What this tool does
Regex Tester and Extractor helps you validate JavaScript-style regular expressions against real text before you commit them to code, rules or cleanup workflows. It shows the expression, highlights matches in context and exports structured match data with group details.
That makes it useful for both debugging and extraction. Instead of guessing whether a pattern is too broad or too narrow, you can see what it matches and where it starts to break.
- Test JavaScript regex patterns with standard flags such as `g`, `i`, `m`, `s` and `u`.
- Inspect matched text, positions and capture groups in one place.
- Export structured match JSON for logs, automation notes and debugging.
When to use it
Use this tool when you need to extract emails, URLs, IDs, order numbers or other structured fragments from messy text. It is also useful when you are debugging validation rules and want to confirm exactly what a pattern accepts or rejects.
The highlighted preview is particularly helpful when you are working with long logs, support messages or multi-line text where a match may succeed technically but still capture the wrong range.
- Validate extraction rules before writing them into code.
- Review named groups when building capture-based workflows.
- Debug whether a pattern is under-matching or over-matching.
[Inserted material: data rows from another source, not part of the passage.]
(** * locustfile.py: a simulated TCP client for a load-testing harness

    The script defines one [TcpClient] user with two lifecycle hooks
    ([on_start], [on_stop]) and one task ([connect_to_server]).  All of its
    behaviour is a sequence of calls into the Python runtime ([socket],
    [time], [random]); we embed the script as a program in a state-and-
    exception monad over a [World] that holds the socket table, the clock,
    the [self.sock] attribute, a log of the calls made, and the answers the
    environment will give to the calls whose outcome the script does not
    control. *)

From Stdlib Require Import ZArith NArith QArith String List Lia.
From stdpp Require Import base option gmap.
Import ListNotations.

Open Scope Z_scope.

(** ** Exceptions *)

(** The exception classes that matter to the script.  In Python 3
    [socket.error] is an alias of [OSError]; its subclasses
    ([ConnectionRefusedError], [TimeoutError], ...) differ only in [errno]. *)
Inductive exn : Type :=
| OSError (errno : Z)
| ValueError
| TypeError
| AttributeError
| MemoryError
| KeyboardInterrupt.

(** [isinstance(e, socket.error)] *)
Definition is_socket_error (e : exn) : bool :=
  match e with
  | OSError _ => true
  | _ => false
  end.

Definition EBADF : Z := 9.
Definition EISCONN : Z := 106.
Definition ECONNREFUSED : Z := 111.
Definition EIO : Z := 5.

(** ** The world *)

Inductive sock_state : Type := Unconnected | Connected | Closed.

Definition address : Type := string * Z.

(** Calls into the runtime that are visible from outside the process. *)
Inductive event : Type :=
| EvSocket (fd : nat)
| EvConnect (fd : nat) (addr : address)
| EvSend (fd : nat) (nbytes : Z)
| EvRecv (fd : nat) (nbytes : Z)
| EvClose (fd : nat)
| EvSleep (secs : Z).

(** What the environment answers to one call: whether the call fails, how
    long it takes beyond what was asked (milliseconds) and the random bits
    it hands out.  Each call reads the fields that concern it. *)
Record answer : Type := mkAnswer {
  fails : option exn;
  delay : N;
  draw : N
}.

Record World : Type := mkWorld {
  now_ms : Z;                    (* monotonic clock, milliseconds *)
  socks : gmap nat sock_state;   (* socket objects by descriptor *)
  next_fd : nat;                 (* next descriptor to hand out *)
  self_sock : option nat;        (* the attribute self.sock, once assigned *)
  oracle : nat -> answer;        (* the environment's answers, in order *)
  asked : nat;                   (* how many answers were consumed *)
  log : list event               (* calls made so far, oldest first *)
}.

Definition emit (e : event) (w : World) : World :=
  mkWorld (now_ms w) (socks w) (next_fd w) (self_sock w) (oracle w) (asked w)
          (log w ++ [e]).

Definition advance (ms : Z) (w : World) : World :=
  mkWorld (now_ms w + ms) (socks w) (next_fd w) (self_sock w) (oracle w)
          (asked w) (log w).

Definition consume (w : World) : World :=
  mkWorld (now_ms w) (socks w) (next_fd w) (self_sock w) (oracle w)
          (S (asked w)) (log w).

Definition set_sock (fd : nat) (s : sock_state) (w : World) : World :=
  mkWorld (now_ms w) (<[fd := s]> (socks w)) (next_fd w) (self_sock w)
          (oracle w) (asked w) (log w).

Definition alloc_fd (w : World) : World :=
  mkWorld (now_ms w) (socks w) (S (next_fd w)) (self_sock w) (oracle w)
          (asked w) (log w).

Definition assign_self_sock (fd : nat) (w : World) : World :=
  mkWorld (now_ms w) (socks w) (next_fd w) (Some fd) (oracle w) (asked w)
          (log w).

Definition next_answer (w : World) : answer := oracle w (asked w).

(** The state of descriptor [fd]; a descriptor that was never handed out is
    as good as closed. *)
Definition state_of (w : World) (fd : nat) : sock_state :=
  default Closed (socks w !! fd).

(** ** The monad of Python statements *)

Inductive result (A : Type) : Type :=
| Ret (a : A)
| Raise (e : exn).
Arguments Ret {A} a.
Arguments Raise {A} e.

Definition M (A : Type) : Type := World -> result A * World.

Definition ret {A} (a : A) : M A := fun w => (Ret a, w).

Definition bind {A B} (m : M A) (k : A -> M B) : M B :=
  fun w =>
    match m w with
    | (Ret a, w') => k a w'
    | (Raise e, w') => (Raise e, w')
    end.

Declare Scope py_scope.
Delimit Scope py_scope with py.
Notation "x <- m ;; k" := (bind m (fun x => k))
  (at level 100, m at next level, right associativity) : py_scope.
Notation "m ;; k" := (bind m (fun _ => k))
  (at level 100, right associativity) : py_scope.

(** [try: body except cls as e: handler e], where [catches] decides
    [isinstance(e, cls)].  An exception raised by the handler itself
    propagates. *)
Definition try_except {A} (body : M A) (catches : exn -> bool)
    (handler : exn -> M A) : M A :=
  fun w =>
    match body w with
    | (Ret a, w') => (Ret a, w')
    | (Raise e, w') => if catches e then handler e w' else (Raise e, w')
    end.

(** ** The runtime the script calls into *)

Module socket.

(** [socket.socket(AF_INET, SOCK_STREAM)]: a fresh, unconnected socket. *)
Definition socket : M nat :=
  fun w =>
    let fd := next_fd w in
    (Ret fd, alloc_fd (set_sock fd Unconnected (emit (EvSocket fd) w))).

(** [sock.connect(addr)].  On a closed socket the descriptor is gone
    ([EBADF]) and on a connected one the call is refused ([EISCONN]);
    otherwise the network decides. *)
Definition connect (fd : nat) (addr : address) : M unit :=
  fun w =>
    let w := emit (EvConnect fd addr) w in
    match state_of w fd with
    | Unconnected =>
        let a := next_answer w in
        let w := advance (Z.of_N (delay a)) (consume w) in
        match fails a with
        | None => (Ret tt, set_sock fd Connected w)
        | Some e => (Raise e, w)
        end
    | Connected => (Raise (OSError EISCONN), w)
    | Closed => (Raise (OSError EBADF), w)
    end.

(** [sock.close()].  The socket object is marked closed before the
    descriptor is released, so closing twice is a no-operation; only
    tearing down a connection can fail. *)
Definition close (fd : nat) : M unit :=
  fun w =>
    let w := emit (EvClose fd) w in
    match state_of w fd with
    | Closed => (Ret tt, w)
    | Unconnected => (Ret tt, set_sock fd Closed w)
    | Connected =>
        let a := next_answer w in
        let w := set_sock fd Closed (advance (Z.of_N (delay a)) (consume w)) in
        match fails a with
        | None => (Ret tt, w)
        | Some e => (Raise e, w)
        end
    end.

(** [sock.sendall(data)] and [sock.recv(n)]: the only calls that move
    payload. *)
Definition sendall (fd : nat) (nbytes : Z) : M unit :=
  fun w =>
    let w := emit (EvSend fd nbytes) w in
    match state_of w fd with
    | Connected =>
        let a := next_answer w in
        let w := advance (Z.of_N (delay a)) (consume w) in
        match fails a with
        | None => (Ret tt, w)
        | Some e => (Raise e, w)
        end
    | _ => (Raise (OSError EBADF), w)
    end.

Definition recv (fd : nat) (nbytes : Z) : M Z :=
  fun w =>
    let w := emit (EvRecv fd nbytes) w in
    match state_of w fd with
    | Connected =>
        let a := next_answer w in
        let w := advance (Z.of_N (delay a)) (consume w) in
        match fails a with
        | None => (Ret (Z.min nbytes (Z.of_N (draw a))), w)
        | Some e => (Raise e, w)
        end
    | _ => (Raise (OSError EBADF), w)
    end.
Best practices and limitations
Regex is powerful, but it is easy to create patterns that technically work while still capturing more text than intended. Always test with several realistic examples, including edge cases, empty matches and malformed input.
This tool follows JavaScript regex behavior, so results should be interpreted in that context. If your production environment uses a different regex engine, syntax and match behavior may differ.
- Test good examples and bad examples, not just one success case.
- Use named groups when you want more readable extraction output.
- Keep in mind that browser JavaScript regex behavior may differ from other engines.